There was a rustling behind the ragged curtain. From inside the doctor’s cabin emerged a frail, wasted woman, hanging heavily over the long arms and bony shoulders of a man. Maybe her husband.

Husband. The word was like a slap employed to rouse one from a daze. Doctor’s clinic—man—woman—husband—wife—third month—Shantanu—me. That’s how the association moved the thought process forward in my head. How I hated that man. My husband. Shantanu. Shantanu who loved children and wanted at least five of them. Shantanu who would get none. I would make sure of that. And there, in that grimy clinic, in the middle of nowhere, I hated him with even greater ferocity, with a mindless, blinding, all-consuming hatred. He was responsible for all that was wrong with my life.

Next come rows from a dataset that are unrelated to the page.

(** * virustotal-report-labeler: a shallow embedding of [label.py]

    The labeler walks a directory of VirusTotal JSON reports, extracts a
    configurable set of fields from every report (optionally asking the
    external [avclass] tool for a family label) and writes one sorted CSV
    table plus an error log.

    The development follows the structure of the script:
    - [Py]      the Python built-ins the script relies on (JSON values as
                Python objects, truthiness, [str], [d[k]], [split], [join],
                exceptions, [try]/[except]/[finally]);
    - [OsPath]  the [os.path] string functions (POSIX flavour);
    - the world the script runs in (files, error log, console, external
      tool, scheduler) and the methods of [Config] and [Labeler];
    - the properties of the pipeline.

    Strings are byte strings holding UTF-8 text: the comma is a single
    byte that occurs in no multi-byte sequence, and byte-wise lexicographic
    order on UTF-8 coincides with Python's code-point order on [str]. *)

From Stdlib Require Import ZArith Ascii String List Bool Lia.
From stdpp Require Import gmap strings pretty sorting.

Set Warnings "-register-all".
Open Scope Z_scope.

(** ** Python built-ins *)

Module Py.

(** A float is observed by the script in two ways only: its truthiness and
    its [str]/[repr] text. *)
Record pyfloat := PyFloat { float_is_zero : bool; float_repr : string }.

(** The objects [json.load] produces.  A [dict] keeps its items in
    insertion order with distinct keys. *)
Inductive value :=
  | VNone
  | VBool (b : bool)
  | VInt (n : Z)
  | VFloat (f : pyfloat)
  | VStr (s : string)
  | VList (l : list value)
  | VDict (d : list (string * value)).

(** [bool(v)] *)
Definition truthy (v : value) : bool :=
  match v with
  | VNone => false
  | VBool b => b
  | VInt n => negb (n =? 0)
  | VFloat f => negb (float_is_zero f)
  | VStr s => negb (String.eqb s "")
  | VList l => match l with [] => false | _ => true end
  | VDict d => match d with [] => false | _ => true end
  end.

(** [a or b] *)
Definition py_or (a b : value) : value := if truthy a then a else b.

(** [v is not None] *)
Definition is_not_None (v : value) : bool :=
  match v with VNone => false | _ => true end.

(** *** Exceptions *)

Inductive exn :=
  | OSError (msg : string)
  | JSONDecodeError (msg : string)
  | CalledProcessError (msg : string)
  | KeyError (key : string)
  | TypeError (msg : string)
  | IndexError (msg : string)
  | SystemExit (code : Z).

(** [isinstance(e, Exception)]: [SystemExit] derives from [BaseException]
    only, so an [except Exception] clause lets it through. *)
Definition is_Exception (e : exn) : bool :=
  match e with SystemExit _ => false | _ => true end.

(** [str(e)] *)
Definition exn_str (e : exn) : string :=
  match e with
  | OSError m | JSONDecodeError m | CalledProcessError m
  | TypeError m | IndexError m => m
  | KeyError k => "'" +:+ k +:+ "'"
  | SystemExit code => pretty code
  end.

Inductive result (A : Type) :=
  | Ok (a : A)
  | Raise (e : exn).
Arguments Ok {A} a.
Arguments Raise {A} e.

Definition is_Ok {A} (r : result A) : bool :=
  match r with Ok _ => true | Raise _ => false end.

(** Computations over a mutable state [S] that may raise: the state
    reached when an exception is raised is kept, as in Python. *)
Definition M (S A : Type) : Type := S → result A * S.

Definition ret {S A} (a : A) : M S A := λ s, (Ok a, s).
Definition raise {S A} (e : exn) : M S A := λ s, (Raise e, s).
Definition bind {S A B} (m : M S A) (k : A → M S B) : M S B :=
  λ s, match m s with
       | (Ok a, s') => k a s'
       | (Raise e, s') => (Raise e, s')
       end.
Definition get {S} : M S S := λ s, (Ok s, s).
Definition modify {S} (f : S → S) : M S unit := λ s, (Ok tt, f s).
Definition lift_result {S A} (r : result A) : M S A := λ s, (r, s).

(** [try: body  except ...: handler]: [handlers e] is the first clause
    matching [e], if any. *)
Definition try_except {S A} (body : M S A) (handlers : exn → option (M S A))
  : M S A :=
  λ s, match body s with
       | (Ok a, s') => (Ok a, s')
       | (Raise e, s') =>
           match handlers e with
           | Some h => h s'
           | None => (Raise e, s')
           end
       end.

(** [try: body  finally: cleanup]: the cleanup always runs; an exception
    it raises replaces the outcome of the body. *)
Definition try_finally {S A} (body : M S A) (cleanup : M S unit) : M S A :=
  λ s, match body s with
       | (r, s') =>
           match cleanup s' with
           | (Ok _, s'') => (r, s'')
           | (Raise e, s'') => (Raise e, s'')
           end
       end.

(** [for x in l: body x] *)
Fixpoint for_each {S A} (l : list A) (body : A → M S unit) : M S unit :=
  match l with
  | [] => ret tt
  | x :: l' => bind (body x) (λ _, for_each l' body)
  end.

(** *** Subscription [o[k]] with a string key *)

Fixpoint dict_get (d : list (string * value)) (k : string) : option value :=
  match d with
  | [] => None
  | (k', v) :: d' => if String.eqb k' k then Some v else dict_get d' k
  end.

Definition getitem (o : value) (k : string) : result value :=
  match o with
  | VDict d =>
      match dict_get d k with
      | Some v => Ok v
      | None => Raise (KeyError k)
      end
  | VList _ => Raise (TypeError "list indices must be integers or slices, not str")
  | VStr _ => Raise (TypeError "string indices must be integers, not 'str'")
  | VNone | VBool _ | VInt _ | VFloat _ =>
      Raise (TypeError "object is not subscriptable")
  end.

(** *** Strings *)

(** [c.isspace()] for a character of the ASCII range, which UTF-8 encodes
    as one byte: U+0009 to U+000D and U+001C to U+0020. *)
Definition isspace (c : ascii) : bool :=
  let n := N_of_ascii c in
  ((9 <=? n) && (n <=? 13) || (28 <=? n) && (n <=? 32))%N.

(** [c.isspace()] for a character that UTF-8 encodes as the two bytes
    [c1 c2]: U+0085 (C2 85) and U+00A0 (C2 A0). *)
Definition isspace2 (c1 c2 : ascii) : bool :=
  let n1 := N_of_ascii c1 in
  let n2 := N_of_ascii c2 in
  ((n1 =? 194) && ((n2 =? 133) || (n2 =? 160)))%N.

(** [c.isspace()] for a character that UTF-8 encodes as the three bytes
    [c1 c2 c3]: U+1680 (E1 9A 80), U+2000 to U+200A (E2 80 80 to E2 80 8A),
    U+2028, U+2029 and U+202F (E2 80 A8, A9 and AF), U+205F (E2 81 9F) and
    U+3000 (E3 80 80).  No character of four bytes is whitespace. *)
Definition isspace3 (c1 c2 c3 : ascii) : bool :=
  let n1 := N_of_ascii c1 in
  let n2 := N_of_ascii c2 in
  let n3 := N_of_ascii c3 in
  ((n1 =? 225) && (n2 =? 154) && (n3 =? 128)
   || (n1 =? 226) && (n2 =? 128)
      && ((128 <=? n3) && (n3 <=? 138)
          || (n3 =? 168) || (n3 =? 169) || (n3 =? 175))
   || (n1 =? 226) && (n2 =? 129) && (n3 =? 159)
   || (n1 =? 227) && (n2 =? 128) && (n3 =? 128))%N.

(** The run of non-whitespace characters read so far, if one was started;
    it is kept reversed. *)
Definition finish (cur : option string) : list string :=
  option_list (String.rev <$> cur).

Definition extend (c : ascii) (cur : option string) : option string :=
  Some (String c (default EmptyString cur)).

(** [s.split()]: the maximal runs of non-whitespace characters, where
    whitespace is what [str.isspace] accepts.  A whitespace character is
    recognised by its bytes: in UTF-8 text the first byte of a character
    never occurs inside another character, so a match always stands for
    the character itself. *)
Fixpoint split_go (cur : option string) (s : string) : list string :=
  match s with
  | EmptyString => finish cur
  | String c1 s1 =>
      if isspace c1 then finish cur ++ split_go None s1
      else
        match s1 with
        | EmptyString => split_go (extend c1 cur) s1
        | String c2 s2 =>
            if isspace2 c1 c2 then finish cur ++ split_go None s2
            else
              match s2 with
              | EmptyString => split_go (extend c1 cur) s1
              | String c3 s3 =>
                  if isspace3 c1 c2 c3 then finish cur ++ split_go None s3
                  else split_go (extend c1 cur) s1
              end
        end
  end.
Definition split (s : string) : list string := split_go None s.

(** [l[i]] on a list *)
Definition index {A} (l : list A) (i : nat) : result A :=
  match l !! i with
  | Some x => Ok x
  | None => Raise (IndexError "list index out of range")
  end.

(** [s.endswith(suffix)] *)
Fixpoint endswith (s suffix : string) : bool :=
  String.eqb s suffix ||
  match s with
  | EmptyString => false
  | String _ s' => endswith s' suffix
  end.

(** [s[:-n]] for [n > 0] *)
Definition drop_last (n : nat) (s : string) : string :=
  String.substring 0 (String.length s - n) s.

(** [sep.join(items)]: every item has to be a [str]. *)
Fixpoint join_strs (sep : string) (l : list string) : string :=
  match l with
  | [] => ""
  | [s] => s
  | s :: l' => s +:+ sep +:+ join_strs sep l'
  end.

Fixpoint all_strs (l : list value) : option (list string) :=
  match l with
  | [] => Some []
  | VStr s :: l' => cons s <$> all_strs l'
  | _ => None
  end.

Definition join (sep : string) (items : list value) : result string :=
  match all_strs items with
  | Some l => Ok (join_strs sep l)
  | None => Raise (TypeError "sequence item: expected str instance")
  end.

(** *** [repr] and [str] *)

Definition hex_digit (n : N) : ascii :=
  ascii_of_N (if (n <? 10)%N then 48 + n else 87 + n)%N.

(** [repr] of one character inside quotes [q]; bytes above the ASCII range
    belong to printable text and are kept. *)
Definition repr_char (q c : ascii) : string :=
  let n := N_of_ascii c in
  if Ascii.eqb c "\" then "\\"
  else if Ascii.eqb c q then String "\" (String q "")
  else if (n =? 9)%N then "\t"
  else if (n =? 10)%N then "\n"
  else if (n =? 13)%N then "\r"
  else if ((n <? 32) || (n =? 127))%N
       then "\x" +:+ String (hex_digit (n / 16)) (String (hex_digit (n mod 16)) "")
  else String c "".

Fixpoint contains_char (c : ascii) (s : string) : bool :=
  match s with
  | EmptyString => false
  | String c' s' => Ascii.eqb c c' || contains_char c s'
  end.

Fixpoint repr_chars (q : ascii) (s : string) : string :=
  match s with
  | EmptyString => ""
  | String c s' => repr_char q c +:+ repr_chars q s'
  end.

Definition repr_str (s : string) : string :=
  let q := if contains_char "'" s && negb (contains_char "034"%char s)
           then "034"%char else "'"%char in
  String q (repr_chars q s) +:+ String q "".

Fixpoint repr (v : value) : string :=
  match v with
  | VNone => "None"
  | VBool b => if b then "True" else "False"
  | VInt n => pretty n
  | VFloat f => float_repr f
  | VStr s => repr_str s
  | VList l => "[" +:+ join_strs ", " (map repr l) +:+ "]"
  | VDict d =>
      "{" +:+ join_strs ", "
                (map (λ kv, repr_str (fst kv) +:+ ": " +:+ repr (snd kv)) d)
          +:+ "}"
  end.

(** [str(v)] *)
Definition str (v : value) : string :=
  match v with
  | VStr s => s
  | _ => repr v
  end.

(** The line feed character as a string: the ["\n"] of Python. *)
Definition newline : string := String "010"%char "".

(** *** [list.sort(key=...)] with string keys

    Python's sort is stable; a stable sort has one possible result, which
    insertion from the right computes. *)
Section sort.
Context {A : Type} (key : A → string).

Fixpoint insert_by_key (x : A) (l : list A) : list A :=
  match l with
  | [] => [x]
  | y :: l' =>
      if String.leb (key x) (key y)
      then x :: y :: l'
      else y :: insert_by_key x l'
  end.

Definition sort_by_key (l : list A) : list A := foldr insert_by_key [] l.

(** The order of the keys, lifted to the sorted elements. *)
Definition key_le (x y : A) : Prop := String.le (key x) (key y).
End sort.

“Radha,” the man at the reception, squeezed in a corner inside the entrance, called out.

The older woman looked at us in triumph and went inside the cabin. She was out again in barely ten minutes. As she collected her children and prepared to leave, she threw us a faint smile. In just half an hour the three of us had shed some formality and become bound in a loose tie of a kind. It was disturbing. I would have preferred to continue feeling detached from myself, as well as from everyone around me.

It was the younger woman’s turn now to go in and finally I was left to myself, but not for long. I stood up nervously as the younger woman, too, emerged in no time from behind the curtain. She smiled gain. This time the smile was meant to assure me that I would be fine. She walked out, leaning heavily backwards due to the weight of her nine-month-old foetus.

It was my turn now. Numbness once more. I was so numb that I didn’t feel the nausea rising again as I walked into the cabin. Soon after entering, I retched violently in the middle of the room. The doctor gave me a terribly deprecating look accompanied by a loud “Oh my God!”
I felt foolish. A bell rang somewhere in a cavernous room hidden inside the cabin and a dwarfish woman with a mound of frizzy hair materialized. The doctor pointed at the vomit and then looked accusingly at me. The dwarf lashed me with the same look as the doctor, cleaned up the mess and retreated to her lair. I was left alone with the doctor, a middle-aged lady, strikingly beautiful and appearing even more so in her dingy hideout.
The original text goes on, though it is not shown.